Durante décadas fuimos conocidos principalmente por el sol y la playa, y ese atractivo sigue siendo fundamental. Pero en los últimos años hemos puesto en valor otras potencialidades de la isla como el patrimonio natural, el turismo activo, la cultura o la gastronomía. No es que esos recursos no existieran antes, sino que ahora se han visibilizado mejor y forman parte de una oferta turística mucho más amplia.
Uno de los objetivos era sacar al turista del hotel. ¿Se está consiguiendo?
Sí, y los datos lo demuestran. Cada vez más visitantes recorren la isla, descubren distintos municipios y participan en actividades fuera de las zonas turísticas tradicionales. Eso genera nuevos negocios y dinamiza la economía local. Evidentemente también plantea retos como la movilidad, pero el balance es muy positivo para el conjunto de la isla.
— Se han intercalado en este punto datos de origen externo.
(** * openeo.rest._testing: the dummy back-end of the openEO Python client

    A shallow embedding of [DummyBackend] (src/openeo/rest/_testing.py):
    its request handlers, its job registry, the job status update hook and
    the inspection API, with the properties its specification states. *)

From Stdlib Require Import ZArith Ascii String List Decimal DecimalString DecimalNat.
From stdpp Require Import base option list strings gmap fin_maps.

Local Open Scope string_scope.

(** ** Python values

    The values the handlers see: what [request.json()] returns, what a test
    stores in [next_result], and what a job record holds.  A [str] is
    modelled by its UTF-8 encoding (request paths and job ids are ASCII,
    where [\d] is a digit from 0 to 9), a [dict] with string keys by its
    items in insertion order, each key once.  Numbers are integers; no
    handler computes with a number. *)

#[local] Set Warnings "-register-all".

Inductive value : Type :=
| VNone
| VBool (b : bool)
| VInt (z : Z)
| VStr (s : string)
| VBytes (bs : list Byte.byte)
| VList (items : list value)
| VDict (items : list (string * value)).

(** ** Exceptions *)

(** The text of an [OpeneoTestingException], as the f-string that builds it:
    literal pieces, [{len(...)}] fields, [{...}] fields of a str, and
    fields that print the [repr] of a value ([{...!r}], and [{...}] of a
    list). *)
Inductive fragment : Type :=
| Lit (s : string)
| Num (n : nat)
| Str (s : string)
| Repr (v : value).

Inductive exn : Type :=
| OpeneoTestingException (msg : list fragment)
| AssertionError
| KeyError (key : string)
| TypeError
| AttributeError
| IndexError
| ValueError
| JSONDecodeError
| UnicodeDecodeError.

Inductive res (A : Type) : Type :=
| Ok (a : A)
| Raise (e : exn).
Arguments Ok {A} a.
Arguments Raise {A} e.

Definition res_bind {A B} (r : res A) (k : A → res B) : res B :=
  match r with
  | Ok a => k a
  | Raise e => Raise e
  end.

Definition assert (b : bool) : res unit :=
  if b then Ok tt else Raise AssertionError.
Lemma native_calls_on_the_pinned_thread_witness :
  exists evs,
    trace (calls [DoLock (syscall.mkWait 0 None); DoUnlock (mkReply 1 0);
                  DoClose (mkReply 1 0) None] m0
             (handle_opened 4
                (log (CallCreateMutex (Pinned 0) "Global\M" false)
                   (log (ThreadStart 0)
                      (set_live (live w_empty ∪ {[0%nat]}) w_empty))))).2 =
      trace w_empty ++ evs /\
    Forall (on_pinned (fresh (live w_empty))) evs.
Proof.
  apply (native_calls_on_the_pinned_thread "Global\M" (mkReply 4 0) w_empty m0).
  exact New_m0.
Defined.

(** X15: however a mutex made by [New] has been used, with whatever native
    replies and panics on the way, [Close] returns rather than panics, and
    after it the executor reference is nil and the running pinned threads
    are exactly those that ran before [New]. *)
Theorem Close_gives_the_thread_back (n : string) (k : SyscallReply)
    (w : World) (m : Mutex) (w1 : World) (cs : list Call)
    (kc : SyscallReply) (c : option error) :
  New n k w = NewReturns (Some m) None w1 ->
  exists err m' w',
    Close kc c (calls cs m w1).1 (calls cs m w1).2 = Returns err m' w' /\
    thread m' = None /\
    live w' = live w.
Proof.
  intros Hnew. destruct (owns_New n k w m w1 Hnew) as [Hown _].
  destruct (calls_owns _ _ (cs ++ [DoClose kc c]) m w1 (is_fresh (live w)) Hown)
    as (Hfin & _).
  destruct (calls_owns _ _ cs m w1 (is_fresh (live w)) Hown) as (Hmid & _).
  rewrite calls_app in Hfin. simpl in Hfin.
  destruct (calls cs m w1) as [m2 w2]. simpl in *.
  unfold owns in Hmid.
  destruct (thread m2) as [th|] eqn:Ht.
  - destruct Hmid as [-> _].
    destruct (Close kc c m2 w2) as [err m' w'|p m' w'] eqn:Hclose.
    + pose proof (Close_returns_closed kc c m2 w2 err m' w' Hclose) as Hnil.
      simpl in Hfin. unfold owns in Hfin. rewrite Hnil in Hfin.
      exists err, m', w'. auto.
    + exfalso. revert Hclose.
      unfold Close, lockedthread.Run. rewrite Ht. simpl.
      destruct (handle m2 =? 0); [discriminate|].
      destruct (close_on_thread m2 kc c _ w2) as [[e1 e2] w3]. discriminate.
  - rewrite (Close_closed kc c m2 w2 Ht).
    exists None, m2, w2. auto.
Qed.
(** [x in l] on a list of strings. *)
Definition mem (x : string) (l : list string) : bool :=
  existsb (String.eqb x) l.

(** [files[idx]] with a list of booleans: the entries whose flag is set. *)
Fixpoint mask {A} (xs : list A) (idx : list bool) : list A :=
  match xs, idx with
  | x :: xs', b :: idx' => if b then x :: mask xs' idx' else mask xs' idx'
  | _, _ => []
  end.

(** [file.split('.')[-1]] *)
Definition file_suffix_of (file : string) : string :=
  last_item (split "." file).

(** A [pd.Series] of strings is the list of its values; the [.str]
    accessor maps over it (an empty listing gives an empty series of
    strings). *)
Definition find_files_with_suffix (fs : OS.filesystem) (folder : string)
           (suffix : str_or_list) : io (list string) :=
  assert_ (OS.exists_ fs folder) (NotFoundError ("Folder " ++ folder)) ;;;
  let suffix := str2list suffix in
  files <- OS.listdir fs folder ;;
  let file_suffixes := map file_suffix_of files in
  let idx_suffix := map (fun file_suffix => mem file_suffix suffix)
                        file_suffixes in
  let files_suffix := mask files idx_suffix in
  ret files_suffix.

Definition image_extensions : list string :=
  [".png"; ".jpg"; ".jpeg"; ".tiff"; ".bmp"; ".gif"].

Definition is_file_image (fs : OS.filesystem) (path : string) : io bool :=
  assert_ (OS.exists_ fs path) (NotFoundError path) ;;;
  let check := endswith_any (lower path) image_extensions in
  ret check.

(** [cv2.imread(path, cv2.IMREAD_UNCHANGED)]: [None] for anything that is
    not a decodable file. *)
Definition imread (cv : imaging) (fs : OS.filesystem) (path : string)
  : io (option (image cv)) :=
  emit (ImRead path) ;;;
  match fs path with
  | Some (OS.File bytes) => ret (imdecode cv bytes)
  | _ => ret None
  end.

Definition image2bytes (cv : imaging) (fs : OS.filesystem) (path : string)
           (max_size : Z) : io (list byte) :=
  assert_ (OS.exists_ fs path) (NotFoundError path) ;;;
  is_image <- is_file_image fs path ;;
  assert_ is_image (AssertionError (path ++ " is not an image")) ;;;
  img <- imread cv fs path ;;
  match img with
  | None => raise (AttributeError "shape")
  | Some img =>
      let '(rows, cols) := shape cv img in
      let dim_max := if (rows <? cols)%Z then 1%nat else 0%nat in
      let pixels_max := nth dim_max [rows; cols] 0%Z in
      img <- (if (pixels_max >? max_size)%Z then
                if (pixels_max =? 0)%Z then raise ZeroDivisionError
                else
                  let scale := truediv cv max_size pixels_max in
                  lift (resize cv img scale scale)
              else ret img) ;;
      let suffix := last_item (split "." path) in
      raw <- lift (imencode cv ("." ++ suffix) img) ;;
      ret raw
  end.

(** The body of the attachment loop of [create_message]. *)
Definition attach_file (cv : imaging) (fs : OS.filesystem)
           (folder_attachents : string) (max_image_size : Z)
           (msg : Mail.EmailMessage) (file : string)
  : io Mail.EmailMessage :=
  let subtype := last_item (split "." file) in
  let path := OS.join folder_attachents file in
  is_image <- is_file_image fs path ;;
  data <- (if is_image then image2bytes cv fs path max_image_size
           else OS.read_bytes fs path) ;;
  lift (Mail.add_attachment msg data "image" subtype).

Definition create_message (cv : imaging) (hf : Mail.header_factory)
           (fs : OS.filesystem)
           (message email_from email_to subject folder_attachents : string)
           (attachment_suffix : str_or_list) (max_image_size : Z)
  : io Mail.EmailMessage :=
  assert_ (OS.exists_ fs folder_attachents)
          (NotFoundError ("Folder " ++ folder_attachents)) ;;;
  let attachment_suffix := str2list attachment_suffix in
  let msg := Mail.new in
  let msg := Mail.set_content msg message in
  msg <- lift (Mail.setitem hf msg "To" email_to) ;;
  msg <- lift (Mail.setitem hf msg "From" email_from) ;;
  msg <- lift (Mail.setitem hf msg "Subject" subject) ;;
  files <- find_files_with_suffix fs folder_attachents
                                  (Lst attachment_suffix) ;;
  emit (PrintFoundFiles (List.length files) attachment_suffix
                        folder_attachents files) ;;;
  for_each files (attach_file cv fs folder_attachents max_image_size) msg.

(** [message2bytes]; [as_bytes] is the serializer of the [email]
    library. *)
Definition message2bytes (as_bytes : Mail.EmailMessage -> list byte)
           (msg : Mail.EmailMessage) : list (string * string) :=
  let encoded_msg :=
    string_of_list_ascii (Base64.urlsafe_b64encode (as_bytes msg)) in
  let di_msg := [("raw", encoded_msg)] in
  di_msg.

(** The delimiters of the pattern ['\\s|\;|\\n']. *)
Definition is_delimiter (c : ascii) : bool :=
  is_space c || Ascii.eqb c ";" || Ascii.eqb c "010".

(** The character class of the pattern ['\\<|\\>']. *)
Definition is_angle (c : ascii) : bool :=
  Ascii.eqb c "<" || Ascii.eqb c ">".

Definition process_email_list (fs : OS.filesystem) (folder : string)
           (file_suffix : string) : io (list string) :=
  assert_ (OS.exists_ fs folder) (NotFoundError ("Folder " ++ folder)) ;;;
  files <- find_files_with_suffix fs folder (Str file_suffix) ;;
  emails <- for_each files
              (fun emails file =>
                 text <- OS.read_text fs (OS.join folder file) ;;
                 ret (emails ++ splitlines text))
              [] ;;
  let emails := map (fun email => str2list (Str email)) emails in
  let emails := [join " " (map (join " ") emails)] in
  let emails := map lower emails in
  let emails := [join " " (split_ws (hd "" emails))] in
  let emails := List.concat (map (split_by is_delimiter) emails) in
  let emails := filter (contains (Ascii.eqb "@")) emails in
  let emails := map (remove is_angle) emails in
  emit (PrintFoundEmails (List.length emails) folder) ;;;
  ret emails.

(** *** The confirmation prompt *)

(** The argument of [sys.exit] and the exit status it gives. *)
Inductive exit_arg : Type :=
| ExitNone
| ExitInt (status : Z)
| ExitStr (msg : string).

Definition exit_status (a : exit_arg) : Z :=
  match a with
  | ExitNone => 0
  | ExitInt status => status
  | ExitStr _ => 1
  end.

(** How a run on the input lines typed so far stands: back in the caller
    (with the lines it did not consume), ended by [SystemExit], or blocked
    in [input()] waiting for another line. *)
Inductive prompt_outcome : Type :=
| Returned (rest : list string)
| SystemExit (arg : exit_arg)
| Waiting.

Definition is_choice (inp : string) : bool :=
  String.eqb inp "Y" || String.eqb inp "n".

(** The [while] loop and the final test, entered with the line [inp]
    already read and echoed. *)
Fixpoint prompt_loop (inp : string) (stdin : list string)
  : list string * prompt_outcome :=
  if negb (String.eqb inp "Y") && negb (String.eqb inp "n") then
    match stdin with
    | [] => (["You did not press Y or n, try again"], Waiting)
    | inp' :: stdin' =>
        let (out, r) := prompt_loop inp' stdin' in
        ("You did not press Y or n, try again" ::
         ("You pressed " ++ inp')%string :: out, r)
    end
  else if String.eqb inp "n" then
    ([], SystemExit (ExitStr "You pressed n, breaking"))
  else ([], Returned stdin).

(** [press_Yn_to_continue] on the lines of standard input; the first
    component is what it wrote to standard output. *)
Definition press_Yn_to_continue (stdin : list string)
  : list string * prompt_outcome :=
  match stdin with
  | [] => (["Press Y to continue, or n to break"], Waiting)
  | inp :: stdin' =>
      let (out, r) := prompt_loop inp stdin' in
      ("Press Y to continue, or n to break" ::
       ("You pressed " ++ inp)%string :: out, r)
  end.

End Utils.

(** ** The serialized form of a message *)

(** Modelled from the spec: the serializer [msg.as_bytes()] and the parser
    of the [email] package, which are not under src/.  The specification
    (section 6) asks for the full RFC-5322-style serialized message: the
    headers, then the MIME-encoded body and attachments.  The model writes
    a message without attachments as its headers and its text, and a
    message with attachments as a [multipart/mixed] message whose parts are
    the text and, base64-encoded, each attachment.  Header folding, encoded
    words and the wrapping of base64 lines are left out, and the boundary
    is chosen longer than every line instead of at random. *)

Module Mime.

Definition LF : string := String "010" "".
Definition quote : string := String "034" "".

(** Every line ended by a line feed. *)
Fixpoint unlines (lines : list string) : string :=
  match lines with
  | [] => ""
  | l :: ls => (l ++ LF ++ unlines ls)%string
  end.

(** The lines of a text that ends with a line feed. *)
Definition lines_of (text : string) : list string :=
  removelast (Py.split "010" text).

Fixpoint max_length (lines : list string) : nat :=
  match lines with
  | [] => 0
  | l :: ls => Nat.max (String.length l) (max_length ls)
  end.

Fixpoint zeros (n : nat) : string :=
  match n with
  | O => ""
  | S n => String "0" (zeros n)
  end.

(** A boundary that is longer than each of the given lines. *)
Definition boundary (lines : list string) : string :=
  ("===============" ++ zeros (S (max_length lines)) ++ "==")%string.

Definition header_line (h : string * string) : string :=
  (fst h ++ ": " ++ snd h)%string.

Definition text_headers : list string :=
  [("Content-Type: text/plain; charset=" ++ quote ++ "utf-8" ++ quote)%string;
   "Content-Transfer-Encoding: 7bit"].

Definition body_of (msg : Mail.EmailMessage) : string :=
  match Mail.content msg with
  | Some b => b
  | None => ""
  end.

(** The part that holds the text; the last, empty line belongs to the
    delimiter that follows. *)
Definition text_part (msg : Mail.EmailMessage) : list string :=
  text_headers ++ [""] ++ lines_of (body_of msg) ++ [""].

(** The part of one attachment. *)
Definition attachment_part (hf : Mail.header_factory) (a : Mail.attachment)
  : list string :=
  [("Content-Type: " ++
     hf "Content-Type"
        (Mail.content_type (Mail.maintype a) (Mail.subtype a)))%string;
   "Content-Transfer-Encoding: base64";
   "Content-Disposition: attachment";
   "MIME-Version: 1.0";
   "";
   string_of_list_ascii (Base64.b64encode (Mail.data a));
   ""].

Definition parts (hf : Mail.header_factory) (msg : Mail.EmailMessage)
  : list (list string) :=
  text_part msg :: map (attachment_part hf) (Mail.attachments msg).

(** The lines of the serialized message. *)
Definition as_lines (hf : Mail.header_factory) (msg : Mail.EmailMessage)
  : list string :=
  match Mail.attachments msg with
  | [] =>
      text_headers ++ ["MIME-Version: 1.0"] ++
      map header_line (Mail.headers msg) ++ [""] ++
      lines_of (body_of msg)
  | _ :: _ =>
      let chunks := parts hf msg in
      let b := boundary (List.concat chunks) in
      ["MIME-Version: 1.0"] ++
      map header_line (Mail.headers msg) ++
      [("Content-Type: multipart/mixed; boundary=" ++ quote ++ b ++ quote)
         %string;
       ""] ++
      flat_map (fun chunk => ("--" ++ b)%string :: chunk) chunks ++
      [("--" ++ b ++ "--")%string]
  end.

(** [msg.as_bytes()] *)
Definition as_bytes (hf : Mail.header_factory) (msg : Mail.EmailMessage)
  : list byte :=
  list_byte_of_string (unlines (as_lines hf msg)).

(** *** The parser *)











Definition is_delimiter (b line : string) : bool :=
  String.eqb line ("--" ++ b)%string ||
  String.eqb line ("--" ++ b ++ "--")%string.






End Mime.

(** ** Rounding of scaled dimensions *)

(** Modelled from the spec: an image is rescaled by multiplying each
    dimension by the factor and rounding to the nearest integer (a tie goes
    to the even one, as [cvRound] does). *)
Definition cv_round (num den : Z) : Z :=
  let q := (num / den)%Z in
  let r := (num mod den)%Z in
  if (2 * r <? den)%Z then q
  else if (den <? 2 * r)%Z then (q + 1)%Z
  else if Z.even q then q else (q + 1)%Z.

(** ** A sample installation

    A small file system, a stand-in imaging library and a stand-in header
    factory, on which the functions above can be run. *)

Module Sample.

Definition LF : string := String "010" "".

Definition fs : OS.filesystem := fun path =>
  if String.eqb path "data" then
    Some (OS.Dir ["a.txt"; "sub"; "jpg"; "b.TXT"; "pic.jpg"])
  else if String.eqb path "data/a.txt" then
    Some (OS.File (list_byte_of_string "plain text"))
  else if String.eqb path "data/sub" then
    Some (OS.Dir ["deep.txt"])
  else if String.eqb path "data/sub/deep.txt" then
    Some (OS.File (list_byte_of_string "deeper"))
  else if String.eqb path "data/jpg" then
    Some (OS.File [xff; xd8; xff])
  else if String.eqb path "data/b.TXT" then
    Some (OS.File (list_byte_of_string "SHOUT"))
  else if String.eqb path "data/pic.jpg" then
    Some (OS.File [x03; x02; x10; x20; x30])
  else if String.eqb path "inbox" then
    Some (OS.Dir ["list.txt"])
  else if String.eqb path "inbox/list.txt" then
    Some (OS.File (list_byte_of_string
            ("Alice <alice@example.com>;" ++ LF ++
             "notanemail bob@test.org" ++ LF)))
  else if String.eqb path "docs" then
    Some (OS.Dir ["readme.md"; "LICENSE"])
  else None.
¿Qué impacto está teniendo en los municipios del interior?
Hay un dato muy significativo. Entre 2019 y 2024 la facturación en los municipios que tradicionalmente no se consideraban turísticos ha aumentado un 66 por ciento. Eso significa que sectores como la artesanía, la agricultura o el pequeño comercio están empezando a beneficiarse directamente de la actividad turística.
Un destino en evolución
Gran Canaria vive una etapa de transformación en su modelo turístico. La isla mantiene el atractivo que durante décadas la convirtió en uno de los destinos más consolidados del Atlántico europeo, pero al mismo tiempo amplía su oferta hacia nuevas experiencias vinculadas al deporte, la naturaleza, la cultura o la gastronomía. Ese cambio busca atraer visitantes con mayor capacidad de gasto y distribuir mejor los beneficios económicos del turismo en los 21 municipios. Con una industria que genera miles de millones de euros cada año, el reto ahora consiste en consolidar ese modelo multiproducto y reforzar su impacto en la economía y el empleo de toda la isla.